According to Allbritton, about 20 percent of the education taking place daily at the MCLI is academic, 15 percent is community health initiatives and the balance is ongoing training for staff, creating a continuous cycle of learning.


The MCLI provides a safe environment for physicians to refine skills and develop new protocols. With hundreds of people using the MCLI on a daily basis, long-lasting durability is important.

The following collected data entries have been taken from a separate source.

(** * The k-mer pore model of UNCALLED ([src/pore_model.hpp])

    A shallow embedding of [PoreModel<KLEN>]: the loader that fills the
    per-k-mer tables from a model file, the match scorer
    [event_match_prob], and the normalizer ([get_norm_params],
    [normalize]).

    The C++ code computes on [float] and, through [pow], [log], [sqrt]
    and [M_PI], on [double].  The embedding keeps the two types apart and
    takes their operations from a class, so that every definition below
    is the source expression with its implicit conversions written out.
    Two instances are given: exact real arithmetic, in which the
    statistical identities are proved, and IEEE 754 binary32/binary64
    with round-to-nearest-even, in which the scorer and the normalizer
    can be evaluated. *)

From Stdlib Require Import ZArith Reals Lra Lia Bool.
From Stdlib Require Import Strings.Ascii Strings.String Numbers.DecimalString.
From Stdlib Require Import Floats.SpecFloat.
From stdpp Require Import base option list.
(** X15: removing duplicates keeps, for every path, the first collected file
    with that path and drops the later ones: no two kept files share a
    path, and a file is kept exactly when no file before it in the list has
    its path. *)
Theorem uniqueFiles_spec (files : list FileContext) :
  NoDup (map path (uniqueFiles files))
  /\ (forall g, In g (uniqueFiles files) <->
                exists a b, files = a ++ g :: b
                            /\ forall f, In f a -> path f <> path g)
  /\ (forall f, In f files ->
        exists g, In g (uniqueFiles files) /\ path g = path f).
Proof.
  destruct (uniqueFiles_from files files [] eq_refl) as [N I].
  cbn [length app] in N, I. fold (uniqueFiles files) in N, I.
  change (filterIndexed_from
            (fun file index self =>
               index =? findIndex (fun f => text_eqb (path f) (path file)) self)
            files (Z.of_nat 0) files) with (uniqueFiles files) in *.
  split; [exact N|]. split; [exact I|].
  intros f Hf.
  (* the first file with the path of f *)
  assert (First : forall l, In f l ->
            exists a g b, l = a ++ g :: b /\ path g = path f
                          /\ forall h, In h a -> path h <> path g).
  { induction l as [|y l IH]; intros Hin; [destruct Hin|].
    destruct (list_eq_dec N.eq_dec (path y) (path f)) as [Ey|Ny].
    - exists [], y, l. repeat split; [exact Ey|]. intros h [].
    - destruct Hin as [->|Hin]; [contradiction Ny; reflexivity|].
      destruct (IH Hin) as (a & g & b & -> & Eg & Ha).
      exists (y :: a), g, b. repeat split; [exact Eg|].
      intros h [<-|Hh]; [congruence|exact (Ha h Hh)]. }
  destruct (First files Hf) as (a & g & b & E & Eg & Ha).
  exists g. split; [|exact Eg]. apply I. exists a, b. split; assumption.
Qed.
(** * Bank-statement analysis (app.py): column detection, identity
    extraction and the common-names aggregation.

    Python [str] values are modelled as lists of characters whose code
    points lie in the Latin-1 range (0..255); the character classes of
    [re] and the case mapping of [str.lower] are those of Python 3 on that
    range. *)

From Stdlib Require Import ZArith NArith Ascii String List Bool Lia.
From stdpp Require Import gmap strings list fin_maps.

Local Open Scope N_scope.

(** ** Strings *)

Abbreviation str := (list ascii) (only parsing).

(** A literal of the source, as a list of characters. *)
Definition lit (s : string) : str := list_ascii_of_string s.

Definition code (c : ascii) : N := N_of_ascii c.

Definition in_range (lo hi : N) (c : ascii) : bool :=
  (lo <=? code c) && (code c <=? hi).

(** [str.lower] on one character: A-Z and the Latin-1 capitals
    (U+00C0..U+00DE except the multiplication sign U+00D7) move up by 32. *)
Definition lower_char (c : ascii) : ascii :=
  if in_range 65 90 c || (in_range 192 222 c && negb (code c =? 215))
  then ascii_of_N (code c + 32)
  else c.

Definition lower (s : str) : str := map lower_char s.
Lemma mapTiles_lookup (f : Z -> Z -> Tile -> Tile * list Status) world (y x : Z) tile :
  getTile world y x = Ok tile ->
  getTile (mapTiles f world).1 y x = Ok (f y x tile).1.
Proof.
  intros Ht. apply getTile_Ok in Ht. destruct Ht as (Hy & Hx & row & Hr & Ht).
  apply getTile_Ok. repeat split; try assumption.
  rewrite mapTiles_world.
  exists (imap (fun x0 t => (f (Z.of_nat (Z.to_nat y)) (Z.of_nat x0) t).1) row). split.
  - rewrite list_lookup_imap, Hr. reflexivity.
  - rewrite list_lookup_imap, Ht. cbn. rewrite !Z2Nat.id by assumption. reflexivity.
Qed.

Lemma mapTiles_length (f : Z -> Z -> Tile -> Tile * list Status) world :
  length (mapTiles f world).1 = length world.
Proof. rewrite mapTiles_world. apply length_imap. Qed.

Lemma mapTiles_is_grid (f : Z -> Z -> Tile -> Tile * list Status) (w : Z) world :
  is_grid w world -> is_grid w (mapTiles f world).1.
Proof.
  unfold is_grid. rewrite mapTiles_world, !Forall_lookup.
  intros Hall y row Hrow. rewrite list_lookup_imap in Hrow.
  destruct (world !! y) as [row0 |] eqn:E; [| discriminate].
  cbn in Hrow. injection Hrow as <-. rewrite length_imap. eapply Hall. exact E.
Qed.

Lemma mapTiles_shape (f : Z -> Z -> Tile -> Tile * list Status) world :
  worldShape world -> worldShape (mapTiles f world).1.
Proof.
  intros [Hlen Hgrid]. split.
  - rewrite mapTiles_length. exact Hlen.
  - apply mapTiles_is_grid. exact Hgrid.
Qed.

Lemma mapTiles_allTiles P (f : Z -> Z -> Tile -> Tile * list Status) world :
  (forall y x tile, P tile -> P (f y x tile).1) ->
  allTiles P world -> allTiles P (mapTiles f world).1.
Proof.
  intros Hf. unfold allTiles. rewrite mapTiles_world, !Forall_lookup.
  intros Hall y row Hrow. rewrite list_lookup_imap in Hrow.
  destruct (world !! y) as [row0 |] eqn:E; [| discriminate].
  cbn in Hrow. injection Hrow as <-.
  rewrite Forall_lookup. intros x tile Htile. rewrite list_lookup_imap in Htile.
  destruct (row0 !! x) as [t0 |] eqn:E0; [| discriminate].
  cbn in Htile. injection Htile as <-.
  apply Hf. eapply Forall_lookup_1; [| exact E0]. eapply Hall. exact E.
Qed.

End GridFacts.

(** ** Tile well-formedness *)

Section InvariantFacts.
Implicit Types (world : World) (tile : Tile).

Lemma tileInv_wellFormed tile : tileInv tile -> tileWellFormed tile.
Proof.
  unfold tileInv, tileWellFormed. destruct (crop tile) as [c |].
  - intros [[Ht Hs] | [Ht Hs]]; split; intros H; auto.
    + rewrite Ht in H. discriminate.
    + exists c. auto.
  - intros [H1 H2]. split; intros H; [congruence | contradiction].
Qed.

Lemma allTiles_impl (P R : Tile -> Prop) world :
  (forall tile, P tile -> R tile) -> allTiles P world -> allTiles R world.
Proof.
  intros HPR Hall. unfold allTiles in *.
  eapply Forall_impl; [exact Hall |].
  intros row Hrow. eapply Forall_impl; [exact Hrow | exact HPR].
Qed.

Lemma zrange_length (lo : Z) (n : nat) : length (zrange lo n) = n.
Proof.
  revert lo. induction n as [| n IH]; intros lo; cbn [zrange length]; [reflexivity |].
  rewrite IH. reflexivity.
Qed.

Lemma Forall_map_intro {A B : Type} (P : B -> Prop) (f : A -> B) (l : list A) :
  (forall a, P (f a)) -> Forall P (List.map f l).
Proof.
  intros Hf. induction l as [| a l IH]; cbn [List.map]; constructor; auto.
Qed.

Lemma generatedTile_inv (y : Z) : tileInv (generatedTile y).
Proof.
  unfold generatedTile, tileInv.
  destruct ((groundStartRow <=? y) && (y <? groundStartRow + 3));
    [| destruct (groundStartRow + 3 <=? y)]; cbn; split; discriminate.
Qed.

Lemma generateWorld_inv : worldInv generateWorld.
Proof.
  unfold worldInv, worldShape, generateWorld. split; [split |].
  - rewrite List.length_map, zrange_length. reflexivity.
  - unfold is_grid. apply Forall_map_intro. intros y.
    rewrite List.length_map, zrange_length. reflexivity.
  - unfold allTiles. apply Forall_map_intro. intros y.
    apply Forall_map_intro. intros _. apply generatedTile_inv.
Qed.

Lemma worldInv_setTile world (y x : Z) tile :
  worldInv world -> tileInv tile -> worldInv (setTile world y x tile).
Proof.
  intros [Hshape Hall] Ht. split.
  - apply setTile_shape. exact Hshape.
  - apply setTile_allTiles; assumption.
Qed.

Lemma worldInv_mapTiles (f : Z -> Z -> Tile -> Tile * list Status) world :
  (forall y x tile, tileInv tile -> tileInv (f y x tile).1) ->
  worldInv world -> worldInv (mapTiles f world).1.
Proof.
  intros Hf [Hshape Hall]. split.
  - apply mapTiles_shape. exact Hshape.
  - apply mapTiles_allTiles; assumption.
Qed.

Lemma hasCrop_false tile : hasCrop tile = false -> crop tile = None.
Proof. unfold hasCrop. destruct (crop tile); [discriminate | reflexivity]. Qed.

Lemma TileType_eqb_eq (a b : TileType) : TileType_eqb a b = true <-> a = b.
Proof. destruct a, b; cbn; split; intros H; try reflexivity; discriminate. Qed.

(** A grass or dirt tile that keeps its (absent) crop may become tilled. *)
Lemma tilled_inv tile :
  tileInv tile -> isGrassOrDirt (type tile) = true -> tileInv (mkTile TILLED (crop tile)).
Proof.
  unfold tileInv, isGrassOrDirt. cbn [crop type].
  intros Hinv Hg. apply orb_true_iff in Hg.
  destruct (crop tile) as [c |].
  - exfalso. destruct Hg as [Hg | Hg]; apply TileType_eqb_eq in Hg;
      destruct Hinv as [[Ht _] | [Ht _]]; congruence.
  - split; discriminate.
Qed.

Lemma planted_inv (kind : CropType) (now : Z) :
  tileInv (mkTile CROP_PLANTED (Some (mkCrop kind SEED now))).
Proof. unfold tileInv, SEED, MATURE. cbn. left. split; [reflexivity | lia]. Qed.

Lemma harvested_inv : tileInv (mkTile TILLED None).
Proof. unfold tileInv. cbn. split; discriminate. Qed.

Lemma grown_inv tile c :
  tileInv tile -> crop tile = Some c -> type tile = CROP_PLANTED ->
  tileInv (mkTile (if stage c + 1 >=? MATURE then CROP_GROWN else CROP_PLANTED)
                  (Some (mkCrop (crop_type c) (stage c + 1) (plantedTime c)))).
Proof.
  unfold tileInv. intros Hinv Hc Ht. rewrite Hc in Hinv. cbn [crop type stage].
  destruct Hinv as [[_ Hs] | [Hg _]]; [| congruence].
  unfold SEED, MATURE in *.
  destruct (stage c + 1 >=? 2) eqn:E.
  - right. split; [reflexivity | lia].
  - left. split; [reflexivity | lia].
Qed.

Lemma handleTillSoil_inv world player world' player' shown :
  worldInv world -> handleTillSoil world player = (world', player', shown) ->
  worldInv world'.
Proof.
  intros Hinv. unfold handleTillSoil.
  destruct (isInVehicle player); [intros H; injection H as <- _ _; exact Hinv |].
  destruct (Z.of_nat (length world) =? 0); [intros H; injection H as <- _ _; exact Hinv |].
  destruct ((targetTileY player <? WORLD_HEIGHT_TILES) &&
            (targetTileX player <? WORLD_WIDTH_TILES));
    [| intros H; injection H as <- _ _; exact Hinv].
  match goal with |- context [mapTiles ?f world] =>
    pose proof (worldInv_mapTiles f world) as Hmap;
    destruct (mapTiles f world) as [nw sh] end.
  intros H. injection H as <- _ _. cbn [fst] in Hmap. apply Hmap; [| exact Hinv].
  intros y x tile Ht.
  destruct ((x =? targetTileX player) && (y =? targetTileY player) &&
            isGrassOrDirt (type tile)) eqn:E; cbn [fst]; [| exact Ht].
  apply tilled_inv; [exact Ht |]. apply andb_true_iff in E. apply E.
Qed.

Lemma handlePlantCrop_inv world player selected now world' player' shown :
  worldInv world ->
  handlePlantCrop world player selected now = Ok (world', player', shown) ->
  worldInv world'.
Proof.
  intros Hinv. unfold handlePlantCrop.
  destruct (isInVehicle player); [intros H; injection H as <- _ _; exact Hinv |].
  destruct (Z.of_nat (length world) =? 0); [intros H; injection H as <- _ _; exact Hinv |].
  destruct ((targetTileY player <? WORLD_HEIGHT_TILES) &&
            (targetTileX player <? WORLD_WIDTH_TILES));
    [| intros H; injection H as <- _ _; exact Hinv].
  destruct (getTile world (targetTileY player) (targetTileX player)) as [tile |];
    [| discriminate].
  destruct (TileType_eqb (type tile) TILLED && negb (hasCrop tile)).
  - destruct (seedCount (inventory (ent_extra player)) selected >? 0);
      [| intros H; injection H as <- _ _; exact Hinv].
    match goal with |- context [mapTiles ?f world] =>
      pose proof (worldInv_mapTiles f world) as Hmap;
      destruct (mapTiles f world) as [nw sh] end.
    intros H. injection H as <- _ _. cbn [fst] in Hmap. apply Hmap; [| exact Hinv].
    intros y x t Ht.
    destruct ((x =? targetTileX player) && (y =? targetTileY player)); cbn [fst];
      [apply planted_inv | exact Ht].
  - destruct (hasCrop tile); intros H; injection H as <- _ _; exact Hinv.
Qed.

Lemma handleHarvestCrop_inv world player world' player' shown :
  worldInv world ->
  handleHarvestCrop world player = Ok (world', player', shown) ->
  worldInv world'.
Proof.
  intros Hinv. unfold handleHarvestCrop.
  destruct (isInVehicle player); [intros H; injection H as <- _ _; exact Hinv |].
  destruct (Z.of_nat (length world) =? 0); [intros H; injection H as <- _ _; exact Hinv |].
  destruct ((targetTileY player <? WORLD_HEIGHT_TILES) &&
            (targetTileX player <? WORLD_WIDTH_TILES));
    [| intros H; injection H as <- _ _; exact Hinv].
  destruct (getTile world (targetTileY player) (targetTileX player)) as [tile |];
    [| discriminate].
  destruct (matureCrop tile) as [c |].
  - destruct (cropCount (inventory (ent_extra player)) (crop_type c)
              <? maxStorage (ent_extra player));
      [| intros H; injection H as <- _ _; exact Hinv].
    match goal with |- context [mapTiles ?f world] =>
      pose proof (worldInv_mapTiles f world) as Hmap;
      destruct (mapTiles f world) as [nw sh] end.
    intros H. injection H as <- _ _. cbn [fst] in Hmap. apply Hmap; [| exact Hinv].
    intros y x t Ht.
    destruct ((x =? targetTileX player) && (y =? targetTileY player)); cbn [fst];
      [apply harvested_inv | exact Ht].
  - destruct (crop tile) as [c |]; [destruct (negb (stage c =? MATURE)) |];
      intros H; injection H as <- _ _; exact Hinv.
Qed.

End InvariantFacts.

Section AutomatedFacts.
Implicit Types (world : World) (tile : Tile).

Lemma plowStep_inv (plow : Attachment) (plowY i : Z) world world' :
  worldInv world ->
  plowStep plow plowY i world = Next world' \/ plowStep plow plowY i world = Break world' ->
  worldInv world'.
Proof.
  intros Hinv. unfold plowStep.
  set (plowX := Math_floor _).
  destruct ((plowY <? WORLD_HEIGHT_TILES) && (0 <=? plowX) && (plowX <? WORLD_WIDTH_TILES)).
  - destruct (getTile world plowY plowX) as [tile |] eqn:Et.
    + destruct (isGrassOrDirt (type tile) && negb (hasCrop tile)) eqn:E;
        intros [H | H]; try discriminate; injection H as <-; [| exact Hinv].
      apply andb_true_iff in E. destruct E as [Eg _].
      apply worldInv_setTile; [exact Hinv |].
      apply tilled_inv; [| exact Eg].
      eapply getTile_allTiles; [apply Hinv | exact Et].
    + intros [H | H]; discriminate.
  - intros [H | H]; try discriminate. injection H as <-. exact Hinv.
Qed.

Lemma applyPlowAction_inv (tractor : Vehicle) (plow : Attachment) world world' :
  worldInv world -> applyPlowAction tractor plow world = Ok world' -> worldInv world'.
Proof.
  intros Hinv. unfold applyPlowAction.
  destruct (implementIdle tractor Plow); [intros H; injection H as <-; exact Hinv |].
  destruct (Z.of_nat (length world) =? 0); [intros H; injection H as <-; exact Hinv |].
  unfold forZ. apply for_range_preserve; [exact Hinv |].
  intros j s0 s1 Hs0. apply plowStep_inv. exact Hs0.
Qed.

Within the casework, the design team used best practices to specify non-porous, durable and cleanable materials. Then Ruder applied his expertise to further refine. “We listen to what our client wants to accomplish, then add value so they get the best product,” says Ruder. “On this job, we built frameless boxes out of water-resistant exterior-grade particleboard and custom laid it up with Thermally-Fused Laminate (TFL). There are a lot of sinks in healthcare. This way a leak or spill won’t deteriorate the cabinet. We put HPL inside of the cabinet fronts; as well as on the outside to have balanced sheets that don’t warp. With Wilsonart's Coordinated Surfaces, the TFL and HPL designs match exactly. We use 3-millimeter Edgebanding and screw everything together in addition to doweling, which mechanically reinforces the edges and joints.” These methods are so effective that Ruder, who has never had to advertise, has had clients call a decade after installation to update the look by switching out the countertops, while keeping the original casework.

“We invested heavily in this project in part to educate, attract top talent and foster the development of forefront medical protocol,” says Allbritton. “But more important, better trained professionals who are more sensitive, more skilled and less likely to make mistakes provide the best possible care to patients.”